Sous ses pieds, la source d’eau pure, et juste derrière, à quelques kilomètres à peine du bâtiment, les champs de maïs d’une ferme familiale: les deux ingrédients essentiels à la réalisation du gin. Pierre s’entoure aussi des meilleurs artisans en distillerie; lui n’est que le patron, le porte-parole de la marque. «Je suis le plus nono de l’équipe, dit-il en riant. Eux connaissent bien mieux que moi les techniques.» Il revendique une approche artisanale, puisque la distillerie produit des spiritueux du grain à la bouteille, mais dans un bâtiment ultramoderne, parce que «je veux que ça ait l’air mainstream», précise le propriétaire. Mais derrière ce discours, Pierre assure ne pas attacher une importance particulière à l’argent: «Je peux manger juste des sandwichs, je n’ai pas besoin de beaux chars. Je veux juste faire quelque chose qui compte et m’amuser. Mon kicker, c’est bâtir quelque chose.»
Ses premières bouteilles sont sorties de la distillerie en juillet. L’une est une vodka légère qui compte 50 calories par once, soit «25% de moins qu’une vodka régulière», et qui représente «la célébration et la lumière». Derrière sa conception, il y a une collaboration, celle de la distillerie et d’un maître artificier. «Je voulais quelque chose que les gens peuvent boire sans avoir mal à la tête, quelque chose de smooth», explique Pierre.
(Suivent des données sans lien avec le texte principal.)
(** The whole pipeline on three hits: seven calls besides the page
    fetches, in the order of the source. *)
Lemma search_path_run :
  let s0 : St (sv:=Mock.three_hits) :=
    ([Ok [Mock.decide_yes_text]; Ok [Mock.rankings_text];
      Ok ["Draft answer."]; Ok [Mock.evaluation_text];
      Ok [Mock.follow_ups_text]], []) in
  exists (r : gmap string json) s' context,
    process_query (rt:=Mock.runtime) (sv:=Mock.three_hits) "q" 5 3 s0
      = (Ok r, s') /\
    r !! "context" = Some (JStr context) /\
    exists search_results ranked initial refined,
      let s1 := after_search (sv:=Mock.three_hits) "q" 5
                  (after_completion (decide_request "q") s0) in
      let s2 := after_completion (rank_request search_results "q") s1 in
      let s3 := after_fetches (map link_of (list_slice_to 3 ranked)) s2 in
      search_web (sv:=Mock.three_hits) "q" 5
        (after_completion (decide_request "q") s0) = (Ok search_results, s1) /\
      search_results <> [] /\
      rank_search_results (rt:=Mock.runtime) search_results "q" s1
        = (Ok ranked, s2) /\
      get_context_from_results ranked 3 s2 = (Ok context, s3) /\
      answer_with_context "q" context s3
        = (Ok initial, after_completion (answer_request "q" context) s3) /\
      r !! "initial_answer" = Some (JStr initial) /\
      r !! "answer" = Some refined /\
      snd s' =
        ([]
         ++ [Completion (decide_request "q");
             WebSearch "q" 5;
             Completion (rank_request search_results "q")]
         ++ map PageFetch (map link_of (list_slice_to 3 ranked))
         ++ [Completion (answer_request "q" context);
             Completion (evaluate_request "q" initial context);
             Completion (follow_up_request (rt:=Mock.runtime) "q" refined)])%list.
Proof.
  intros s0.
  assert (Hok : match fst (process_query (rt:=Mock.runtime)
                             (sv:=Mock.three_hits) "q" 5 3 s0) with
                | Ok r => match r !! "context" with
                          | Some (JStr _) => true
                          | _ => false
                          end
                | Raise _ => false
                end = true)
    by (vm_compute; reflexivity).
  destruct (process_query (rt:=Mock.runtime) (sv:=Mock.three_hits) "q" 5 3 s0)
    as [[r|e] s'] eqn:Hrun; [|discriminate Hok].
  cbn [fst] in Hok.
  destruct (r !! "context") as [[| | | |context| |]|] eqn:Hcontext;
    try discriminate Hok.
  exists r, s', context. split; [reflexivity|]. split; [exact Hcontext|].
  apply (search_path_calls (rt:=Mock.runtime) (sv:=Mock.three_hits)
           "q" 5 3 s0 s' r context Hrun Hcontext).
Defined.

Example search_path_trace :
  map (fun e => match e with
                | Completion _ => "completion"
                | WebSearch _ _ => "search"
                | PageFetch link => link
                end)
      (snd (snd (process_query (rt:=Mock.runtime) (sv:=Mock.three_hits) "q" 5 3
                   ([Ok [Mock.decide_yes_text]; Ok [Mock.rankings_text];
                     Ok ["Draft answer."]; Ok [Mock.evaluation_text];
                     Ok [Mock.follow_ups_text]], []))))
  = ["completion"; "search"; "completion";
     "http://a.example"; "http://b.example"; "http://c.example";
     "completion"; "completion"; "completion"].
Proof.
  vm_compute. reflexivity.
Qed.
(** The double nearest to an integer (ties to even): the value a
    JavaScript number takes when an integer result does not fit the 53
    bits of the significand. Integers up to [2 ^ 53] in magnitude are
    kept. Results from [2 ^ 1024] on, which JavaScript turns into
    [Infinity], are outside this definition. *)
Definition round_double (z : Z) : Z :=
  let a := Z.abs z in
  if a <? 2 ^ 53 then z
  else
    let e := Z.log2 a - 52 in
    let q := a / 2 ^ e in
    let r := a mod 2 ^ e in
    let half := 2 ^ (e - 1) in
    let q' := if r <? half then q
              else if half <? r then q + 1
              else if Z.even q then q else q + 1 in
    Z.sgn z * (q' * 2 ^ e).

(** [a - b] and [a * b] on numbers that hold integers. *)
Definition sub (a b : Z) : Z := round_double (a - b).

Definition mul (a b : Z) : Z := round_double (a * b).

(** The result of [Math.ceil(a / b)]. *)
Inductive ceiling :=
| Ceil (z : Z)
| Infinite (positive : bool)
| NotANumber.

End Js.

(** ** JSON payloads *)

Inductive Json :=
| JNull
| JBool (b : bool)
| JNum (z : Z)
| JStr (s : string)
| JArr (items : list Json)
| JObj (fields : list (string * Json)).

(** Truthiness of a JSON value held in a JavaScript variable. *)
Definition json_truthy (j : Json) : bool :=
  match j with
  | JNull => false
  | JBool b => b
  | JNum z => negb (z =? 0)
  | JStr s => negb (String.eqb s "")
  | JArr _ => true
  | JObj _ => true
  end.

(** ** Errors

    The classes that [errorMiddleware] tests with [instanceof]. [HttpError]
    is the repository's own class; [ZodError] comes from zod; the last three
    come from jsonwebtoken, where [TokenExpiredError] and [NotBeforeError]
    are declared with
    [X.prototype = Object.create(JsonWebTokenError.prototype)]. *)

Inductive ErrorClass :=
| ClsError
| ClsHttpError
| ClsZodError
| ClsJsonWebTokenError
| ClsTokenExpiredError
| ClsNotBeforeError.

Definition ErrorClass_eqb (a b : ErrorClass) : bool :=
  match a, b with
  | ClsError, ClsError
  | ClsHttpError, ClsHttpError
  | ClsZodError, ClsZodError
  | ClsJsonWebTokenError, ClsJsonWebTokenError
  | ClsTokenExpiredError, ClsTokenExpiredError
  | ClsNotBeforeError, ClsNotBeforeError => true
  | _, _ => false
  end.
Lui la boit avec du jus de canneberges.
Quant au gin, baptisé Waxwing, il est estampillé d’un beau jaseur boréal. Si Pierre a choisi cet oiseau en particulier, ce n’est pas sans raison: le jaseur boréal raffole des baies de genévrier, l’un des ingrédients phares du gin. Sa robe orangée est issue de la macération des baies d’églantier et de végétaux. En bouche, il dévoile des notes de coriandre, de réglisse, de baies de sorbier et, évidemment, de genévrier.
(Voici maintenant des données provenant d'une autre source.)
(** X12: [main] never writes before it has fetched: wherever a run writes
    the document or the image, the run's one HTTP request and the log line of
    the fetched table come before that write, and no request comes after
    it. *)
Theorem main_fetches_before_it_writes
    (w : World) (year : option Z) (output_dir : string)
    (before after : list event) (ev : event) :
  trace (main w year output_dir) = before ++ ev :: after ->
  is_artifact ev = true ->
  filter is_request before
  = [HttpGet (ratings_url year) (bearer (resolve_api_key w))]
  /\ filter is_request after = []
  /\ exists df, outcome (fetch_kenpom_data w year) = inr df
                /\ In (Log INFO (Fetched (List.length df))) before.
Proof.
  pose proof (fetch_no_artifact w year) as NA.
  pose proof (fetch_trace w year) as FT.
  pose proof (fetch_requests w year) as FR.
  pose proof (fetch_ok_has_key w year) as FK.
  rewrite main_run. cbv zeta. intros E Hev.
  destruct (os_makedirs w output_dir).
  { exfalso. now apply (occurs_in_filter is_artifact _ _ _ _ E Hev). }
  destruct (fetch_kenpom_data w year) as [tf [e|df]]; cbn [trace fst outcome snd] in *.
  { exfalso. apply (occurs_in_filter is_artifact _ _ _ _ E Hev).
    cbn [filter is_artifact]. now rewrite filter_app, NA. }
  rewrite (FK df eq_refl) in FT, FR.
  pose proof (create_plot_no_request w df
                (os_path.join output_dir "kenpom_ratings.html") year) as NC.
  assert (T : exists tc z,
             is_request z = false /\
             filter is_request tc = [] /\
             (Makedirs output_dir :: tf) ++ (tc ++ [z]) = before ++ ev :: after).
  { destruct (create_plot w df _ year) as [tc [e|p]]; cbn [trace fst] in *;
      eexists tc, _; (split; [|split; [exact NC | exact E]]); reflexivity. }
  destruct T as [tc [z [Hz [Htc E']]]].
  destruct (clean_prefix is_artifact _ _ _ _ _ E') as [mid [-> Hmid]];
    [cbn [filter is_artifact]; exact NA | exact Hev |].
  assert (R : filter is_request (mid ++ ev :: after) = []).
  { rewrite <- Hmid, filter_app, Htc. cbn [filter]. now rewrite Hz. }
  rewrite filter_app in R. apply app_eq_nil in R as [Rmid Rafter].
  cbn [filter] in Rafter.
  assert (Ra : filter is_request after = []).
  { destruct (is_request ev); [discriminate | exact Rafter]. }
  split; [|split; [exact Ra|]].
  - rewrite filter_app, Rmid, app_nil_r. cbn [filter is_request]. exact FR.
  - exists df. split; [reflexivity|].
    apply in_or_app. left. right. rewrite FT.
    apply in_or_app. right. now left.
Qed.

Lemma main_fetches_before_it_writes_witness :
  filter is_request
    [Makedirs "output"; Log INFO (Fetching (Some 2025%Z));
     HttpGet (ratings_url (Some 2025%Z)) (bearer (resolve_api_key Sample.world));
     Log INFO (Fetched 3)]
  = [HttpGet (ratings_url (Some 2025%Z)) (bearer (resolve_api_key Sample.world))].
Proof.
  refine (proj1 (main_fetches_before_it_writes Sample.world (Some 2025%Z) "output"
                   [Makedirs "output"; Log INFO (Fetching (Some 2025%Z));
                    HttpGet (ratings_url (Some 2025%Z))
                      (bearer (resolve_api_key Sample.world));
                    Log INFO (Fetched 3)]
                   (tl (trace (create_plot Sample.world Sample.rows
                                 "output/kenpom_ratings.html" (Some 2025%Z)))
                      ++ [Log INFO Completed])
                   (WriteHtml "output/kenpom_ratings.html"
                      (plot_figure Sample.world Sample.rows (Some 2025%Z)))
                   _ _)); reflexivity.
Defined.

(** ** Further properties of the classification and the chart *)

Lemma enumerated_entry (df : DataFrame) i row :
  In (i, row) (iterrows df) <-> loc df i = Some row.
Proof.
  split.
  - intros H. pose proof (iterrows_loc df) as F. rewrite Forall_forall in F.
    exact (F _ H).
  - unfold iterrows, loc.
    assert (G : forall s, nth_error df i = Some row ->
                          In ((s + i)%nat, row) (combine (seq s (List.length df)) df)).
    { revert i. induction df as [|r df IH]; intros i s H.
      - destruct i; discriminate.
      - destruct i as [|i]; cbn [nth_error] in H.
        + injection H as ->. rewrite Nat.add_0_r. now left.
        + right. replace (s + S i)%nat with (S s + i)%nat by lia. now apply IH. }
    intros H. exact (G 0%nat H).
Qed.

(** X13: which list a row index lands in is decided by the point of that row
    alone: an index is in the inside list exactly when it is the index of a
    row whose (tempo, margin) point passes the test against the trapezoid,
    and in the outside list exactly when the point of its row fails it. *)
Theorem bucket_of_index (df : DataFrame) (idx : nat) :
  let b := classify trapezoid_points df in
  (In idx (inside_trapezoid b)
   <-> exists row, loc df idx = Some row /\ in_trapezoid row = true)
  /\ (In idx (outside_trapezoid b)
      <-> exists row, loc df idx = Some row /\ in_trapezoid row = false).
Proof.
  cbv zeta. rewrite classify_filter. cbn [inside_trapezoid outside_trapezoid].
  split; rewrite in_map_iff; split.
  - intros [[i row] [<- H]]. apply filter_In in H as [H T].
    exists row. split; [now apply enumerated_entry | exact T].
  - intros [row [H T]]. exists (idx, row). split; [reflexivity|].
    apply filter_In. split; [now apply enumerated_entry | exact T].
  - intros [[i row] [<- H]]. apply filter_In in H as [H T].
    exists row. split; [now apply enumerated_entry|].
    unfold is_outside, is_inside in T. cbn [snd] in T.
    now apply negb_true_iff in T.
  - intros [row [H T]]. exists (idx, row). split; [reflexivity|].
    apply filter_In. split; [now apply enumerated_entry|].
    unfold is_outside, is_inside. cbn [snd]. now apply negb_true_iff.
Qed.

(** X14: every team is drawn once: the marker traces of the chart hold as many
    points as the table has rows, and the chart has the outline and at most
    two more traces. *)
Theorem every_team_is_one_marker (w : World) (df : DataFrame) (year : option Z) :
  marker_points (plot_figure w df year) = List.length df
  /\ (1 <= List.length (go.data (plot_figure w df year)) <= 3)%nat.
Proof.
  pose proof (plot_figure_data w df year) as D. cbv zeta in D.
  rewrite outside_rows, inside_rows in D. split.
  - unfold marker_points. rewrite D. cbn [app fold_right go.mode trapezoid_trace].
    cbn [String.eqb Ascii.eqb Bool.eqb].
    pose proof (filter_split_permutation in_trapezoid df) as P.
    apply Permutation_length in P. rewrite length_app in P. rewrite <- P.
    destruct (filter in_trapezoid df) as [|r1 l1];
      destruct (filter (fun row => negb (in_trapezoid row)) df) as [|r2 l2];
      cbn [map nonempty optional app fold_right go.mode go.x outside_trace inside_trace
           List.length];
      rewrite ?length_map; cbn; lia.
  - rewrite D.
    destruct (nonempty _), (nonempty _); cbn; lia.
Qed.

(** ** Paths *)

Lemma list_ascii_of_append (a b : string) :
  list_ascii_of_string (a ^^ b) = list_ascii_of_string a ++ list_ascii_of_string b.
Proof. induction a as [|c a IH]; [reflexivity|]. cbn. now rewrite IH. Qed.

Lemma lstrip_name_plain (l rest : list ascii) :
  forallb (fun c => negb (os_path.is_sep c)) l = true ->
  os_path.lstrip_name (l ++ "/"%char :: rest) = "/"%char :: rest.
Proof.
  induction l as [|c l IH]; [reflexivity|].
  cbn [forallb app os_path.lstrip_name]. intros H.
  apply andb_true_iff in H as [Hc Hl].
  apply negb_true_iff in Hc. rewrite Hc. now apply IH.
Qed.

Lemma forallb_rev {A} (f : A -> bool) (l : list A) :
  forallb f (rev l) = forallb f l.
Proof.
  induction l as [|a l IH]; [reflexivity|].
  cbn [rev forallb]. rewrite forallb_app, IH. cbn. rewrite andb_true_r.
  apply andb_comm.
Qed.

Lemma join_plain (d f : string) :
  d <> "" -> os_path.endswith_sep d = false -> plain_name f = true ->
  os_path.join d f = d ^^ "/" ^^ f.
Proof.
  intros Hd He Hf. unfold os_path.join. rewrite He.
  replace (String.prefix "/" f) with false.
  - destruct (String.eqb_spec d ""); [contradiction | reflexivity].
  - destruct f as [|c f]; [reflexivity|].
    unfold plain_name in Hf. cbn [list_ascii_of_string forallb] in Hf.
    apply andb_true_iff in Hf as [Hc _]. apply negb_true_iff in Hc.
    unfold os_path.is_sep in Hc. cbn [String.prefix].
    destruct (Ascii.eqb_spec c "/"%char) as [->|Hne]; [discriminate|].
    destruct (ascii_dec "/" c) as [E|E]; [now subst | reflexivity].
Qed.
Le symbole de la distillerie: la montgolfière. Elle rappelle les ambitions XXL de Pierre: des spiritueux qui un jour voyageront sur toute la planète; pour lui, c’est plus précisément la Colombie et toute l’Amérique du Sud, puis l’Asie et enfin l’Europe. Pour autant, le fondateur ne renie pas ses origines, il se dit même fier que la mention «Québec» figure sur ses bouteilles. «Je serai encore plus fier lorsqu’on sera numéro 1 au Québec», ajoute-t-il. Sans perdre le nord, il termine: «Puis numéro 1 au Canada». Pour Pierre, «sky is the limit».